今さらですが、アドラー心理学をまとめ

『嫌われる勇気』がブームを起こしてから数年が経ち、アドラー心理学の考え方も一般化してきた。私自身も定期的にアドラー心理学に関する本を読み返して人生の糧としている。ここでは、そんなアドラー心理学の重要概念をまとめたい。

●重要概念

目的論

アドラー心理学の中核をなす重要概念がこの「目的論」である。ほかにも重要単語が出現するが、全てこの概念に通じる。そして、アドラー心理学がフロイトと対をなすといわれる所以でもある。

心理学の一般的な学派であるフロイトによれば、人は過去の出来事によって人間心理を理解できると考える。「トラウマ」という言葉がまさにそれを象徴する。現在の心理状態の説明に過去の出来事を理由として持ち出すのである。例えば、ある人が水を嫌っていて、プールに入るとパニックになってしまうとする。フロイト的な考えによれば、過去に溺れた経験があるなどの悪い体験が「原因」となってパニックになってしまうと理解する。

一方で目的論とは、現在の心理状態について、その人の目的を理由として説明する。つまり、先の例でいえば、その人は水に入りたくないという「目的」を達成するためにパニックという感情を表していると考えるのである。

アドラーの思考の背景にはすべて、この目的論がある。

他者貢献

他者貢献という概念は、社会の中で自分らしく生きていくための重要な概念である。アドラー心理学で有名な「嫌われる勇気」はその言葉尻だけではミスリーディングの恐れがある。相手のことなど関係なく自分らしく好き勝手に生きればいいんだ、嫌われるのを恐れるな。そんな意味で理解すると危うい。アドラーは集団の中で埋没せず、そして他人を蔑んだりせずに生きていくことを説いている。

他者貢献とは、"仲間を認め仲間と調和し、仲間のために貢献すること"を意味している。それは決して、自己犠牲をして奉仕することを求めているわけではない。ただ単に他者へ関心を向けることで十分だという。頼り過ぎず、頼られすぎない、絶妙なバランスを維持した関係だ。

その状態を実現するためには、自己受容…「自らを蔑んだりせず、自分の存在を受け入れること」と、他者信頼…「他人を敵ではなく、自分を助けてくれる存在として信頼すること」の二つが欠かせない。

各々が一本の棒として自立し、それぞれが支えあっている世界をアドラーは理想の状態だと考えたのだろう。

課題の分離

それぞれが自立した個人である世界においては、自分の問題(=課題)と他人の問題は明確になるはず。人は、他人の問題には立ち入ることはできないのである。

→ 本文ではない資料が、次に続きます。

(** * SSX-EHRs: the MJ18 polynomial-divisibility proof scheme

    A shallow embedding of [src/our_scheme/test/charm_auth_test.py]:
    the polynomial engine ([polynomial_multiply], [polynomial_division],
    [verify_polynomial_division]) and the scheme object [MJ18] with its
    methods [setup], [prove] and [verify].

    The pairing library (Charm's [PairingGroup]) is an external
    collaborator; it is taken as an interface, the class [PairingGroup]
    below, together with the algebraic laws every prime-order symmetric
    pairing group satisfies.  Python exceptions are values of type [exn],
    and every function that can raise returns a [result]. *)

From Stdlib Require Import ZArith List Bool Lia Arith Ring Field.
From Stdlib Require Import Zmod.
From Stdlib Require String DecimalString.
Import ListNotations.

Set Implicit Arguments.

(** ** Exceptions and the error monad *)

Inductive exn : Type :=
| AttributeError      (* an attribute of [self] read before [setup] set it *)
| ValueError          (* raised by [polynomial_division] on a zero divisor *)
| IndexError.         (* list index out of range *)

Inductive result (A : Type) : Type :=
| Ok (a : A)
| Raise (e : exn).

Arguments Ok {A} a.
Arguments Raise {A} e.

Definition bind {A B} (m : result A) (k : A -> result B) : result B :=
  match m with
  | Ok a => k a
  | Raise e => Raise e
  end.

Declare Scope py_scope.
Delimit Scope py_scope with py.
Notation "x <- m ;; k" := (bind m (fun x => k))
  (at level 61, m at next level, right associativity) : py_scope.
Notation "' p <- m ;; k" := (bind m (fun x => match x with p => k end))
  (at level 61, p pattern, m at next level, right associativity) : py_scope.
Open Scope py_scope.

(** [self.x]: reading an attribute that has not been assigned yet. *)
Definition getattr {A} (a : option A) : result A :=
  match a with
  | Some x => Ok x
  | None => Raise AttributeError
  end.

(** [l[i]] for an index [i >= 0]. *)
Definition getitem {A} (l : list A) (i : nat) : result A :=
  match nth_error l i with
  | Some x => Ok x
  | None => Raise IndexError
  end.

Fixpoint replace_nth {A} (l : list A) (i : nat) (v : A) : list A :=
  match l, i with
  | [], _ => []
  | _ :: l', O => v :: l'
  | x :: l', S i' => x :: replace_nth l' i' v
  end.

(** [l[i] = v] for an index [i >= 0]: Python raises out of range. *)
Definition setitem {A} (l : list A) (i : nat) (v : A) : result (list A) :=
  if i <? length l then Ok (replace_nth l i v) else Raise IndexError.

(** [for i in l: s = body i s], stopping at the first exception. *)
Fixpoint foldM {S} (body : nat -> S -> result S) (l : list nat) (s : S)
  : result S :=
  match l with
  | [] => Ok s
  | i :: l' =>
      match body i s with
      | Ok s' => foldM body l' s'
      | Raise e => Raise e
      end
  end.

(** [range(n)] for a Python integer [n]: empty when [n <= 0]. *)
Definition range (n : Z) : list nat := seq 0 (Z.to_nat n).

Definition for_range {S} (n : Z) (body : nat -> S -> result S) (s : S)
  : result S :=
  foldM body (range n) s.

(** [[f(i) for i in l]] where [f] may raise. *)
Fixpoint mapM {A B} (f : A -> result B) (l : list A) : result (list B) :=
  match l with
  | [] => Ok []
  | a :: l' => b <- f a ;; bs <- mapM f l' ;; Ok (b :: bs)
  end.

Definition len {A} (l : list A) : Z := Z.of_nat (length l).

(** ** The pairing-group capability *)

Class PairingGroup : Type := {
  ZR : Type;                       (* scalars *)
  G1 : Type;                       (* source group *)
  GT : Type;                       (* target group *)
  zr0 : ZR;
  zr1 : ZR;
  zr_add : ZR -> ZR -> ZR;
  zr_mul : ZR -> ZR -> ZR;
  zr_sub : ZR -> ZR -> ZR;
  zr_opp : ZR -> ZR;
  zr_div : ZR -> ZR -> ZR;
  zr_inv : ZR -> ZR;
  zr_eqb : ZR -> ZR -> bool;
  g1_one : G1;                     (* [group.init(G1, 1)] *)
  g1_mul : G1 -> G1 -> G1;         (* [a * b] *)
  g1_pow : G1 -> ZR -> G1;         (* [a ** x] *)
  gt_pow : GT -> ZR -> GT;
  gt_eqb : GT -> GT -> bool;
  pair : G1 -> G1 -> GT;
  (* laws *)
  zr_field : field_theory zr0 zr1 zr_add zr_mul zr_sub zr_opp zr_div zr_inv eq;
  zr_eqb_spec : forall x y, reflect (x = y) (zr_eqb x y);
  g1_pow_zero : forall a, g1_pow a zr0 = g1_one;
  g1_pow_add : forall a x y, g1_pow a (zr_add x y) = g1_mul (g1_pow a x) (g1_pow a y);
  g1_pow_pow : forall a x y, g1_pow (g1_pow a x) y = g1_pow a (zr_mul x y);
  gt_pow_pow : forall z x y, gt_pow (gt_pow z x) y = gt_pow z (zr_mul x y);
  gt_eqb_spec : forall x y, reflect (x = y) (gt_eqb x y);
  pair_pow_l : forall a b x, pair (g1_pow a x) b = gt_pow (pair a b) x;
  pair_pow_r : forall a b y, pair a (g1_pow b y) = gt_pow (pair a b) y
}.

Declare Scope zr_scope.
Delimit Scope zr_scope with zr.
Infix "+" := zr_add : zr_scope.
Infix "*" := zr_mul : zr_scope.
Infix "-" := zr_sub : zr_scope.
Infix "/" := zr_div : zr_scope.
Notation "- x" := (zr_opp x) : zr_scope.
Infix "==" := zr_eqb (at level 70, no associativity) : zr_scope.

Section Scheme.

Context {PG : PairingGroup}.

Local Open Scope zr_scope.

(** [x ** i] for a scalar [x] and a Python integer [i >= 0]. *)
Fixpoint zr_pown (x : ZR) (i : nat) : ZR :=
  match i with
  | O => zr1
  | S i' => x * zr_pown x i'
  end.

(** [sum(xs)]: Python starts from [0] and adds from the left. *)
Definition py_sum (xs : list ZR) : ZR := fold_left zr_add xs zr0.

(** ** Polynomial engine *)

(** [polynomial_multiply(a, b, group)] *)
Definition polynomial_multiply (a b : list ZR) : result (list ZR) :=
  let result_degree := (len a + len b - 2)%Z in
  let result := map (fun _ => zr0) (range (result_degree + 1)) in
  for_range (len a) (fun i result =>
    for_range (len b) (fun j result =>
      r <- getitem result (i + j) ;;
      ai <- getitem a i ;;
      bj <- getitem b j ;;
      setitem result (i + j) (r + ai * bj)) result) result.

(** [all(coef == zero for coef in t)] *)
Definition all_zero (t : list ZR) : bool := forallb (fun coef => coef == zr0) t.

(** [while l and l[-1] == zero: l.pop()], on the reversed list. *)
Fixpoint drop_zeros (l : list ZR) : list ZR :=
  match l with
  | [] => []
  | x :: l' => if x == zr0 then drop_zeros l' else l
  end.

Definition trim (l : list ZR) : list ZR := rev (drop_zeros (rev l)).

(** One pass of the long-division loop body, on the pair
    [(quotient, remainder)].  [remainder[i] / t[0]] is the division
    [zr_div] of the pairing library, an operation on scalars; the field
    laws fix its value for a non-zero divisor only. *)
Definition division_step (t : list ZR) (i : nat)
  (qr : list ZR * list ZR) : result (list ZR * list ZR) :=
  let '(quotient, remainder) := qr in
  ri <- getitem remainder i ;;
  if ri == zr0 then Ok (quotient, remainder)        (* continue *)
  else
    t0 <- getitem t 0 ;;
    let coef := ri / t0 in
    quotient <- setitem quotient i coef ;;
    remainder <- for_range (len t) (fun j remainder =>
        r <- getitem remainder (i + j) ;;
        tj <- getitem t j ;;
        setitem remainder (i + j) (r - coef * tj)) remainder ;;
    Ok (quotient, remainder).

(** [polynomial_division(p, t, group)] *)
Definition polynomial_division (p t : list ZR)
  : result (list ZR * list ZR) :=
  if (len t =? 0)%Z || all_zero t then Raise ValueError
  else
    let quotient := map (fun _ => zr0) (range (len p - len t + 1)) in
    let remainder := p in
    '(quotient, remainder) <-
      for_range (len p - len t + 1) (division_step t) (quotient, remainder) ;;
    Ok (quotient, trim remainder).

アドラーは、自分の課題と他人の課題を分離し、他人の課題に踏み込むことを避けなければならないという。

例えば、仕事で作成した提案を上司に評価してもらいたいと思うこと。それは既に他人の課題に踏み込んでしまっているのである。上司がその提案を評価するか否かは、自分ではどうすることもできない。自分で制御することができないこと、つまり他人の課題のために悩むことは意味がないのだ。それよりも、今できる自分の課題と正面から向き合い乗り越えていくことが有意義なことだろうか。より良い提案になるようにブラッシュアップしたり、代替案を用意しておいたり、悩んでいる間にできることがたくさんあるのだ。


優しく、そして厳しい

アドラーの心理学は、私たちに優しく寄り添い勇気を与えてくれる。「あなたは自分らしく生きていけばいい。どんな過去も関係ない、今をどうしたいか考えよう」と。そして、同時に非常に厳しい教えでもある。この世界では、一人ひとりが自らの足で立ち自らの人生を歩まなければならない。そして、自らの課題に真摯に向き合う責任が伴うのだ、と。

アドラーの教えは「自由」という言葉に近いと感じている。

人は、自由を望む。どんなひとも誰かに拘束をされたり、強制をされたり、自分の未来を決められることを望まない。自分が自由であることを求めるものだ。そして、自由を勝ち取るために多くの人が命を懸けて戦ってきたのが人間の歴史でもある。

しかし、同時に人は自由を得た瞬間にとてつもない不安を抱くことになる。この点、フロムの『自由からの逃走』の考察は興味深い。

私が思うに、人は理想と責任の狭間の中で永遠に悩み続ける生き物なのではないだろうか。そうであれば、その事実をまずは受け止め、自らを知り現実を生かなければならない。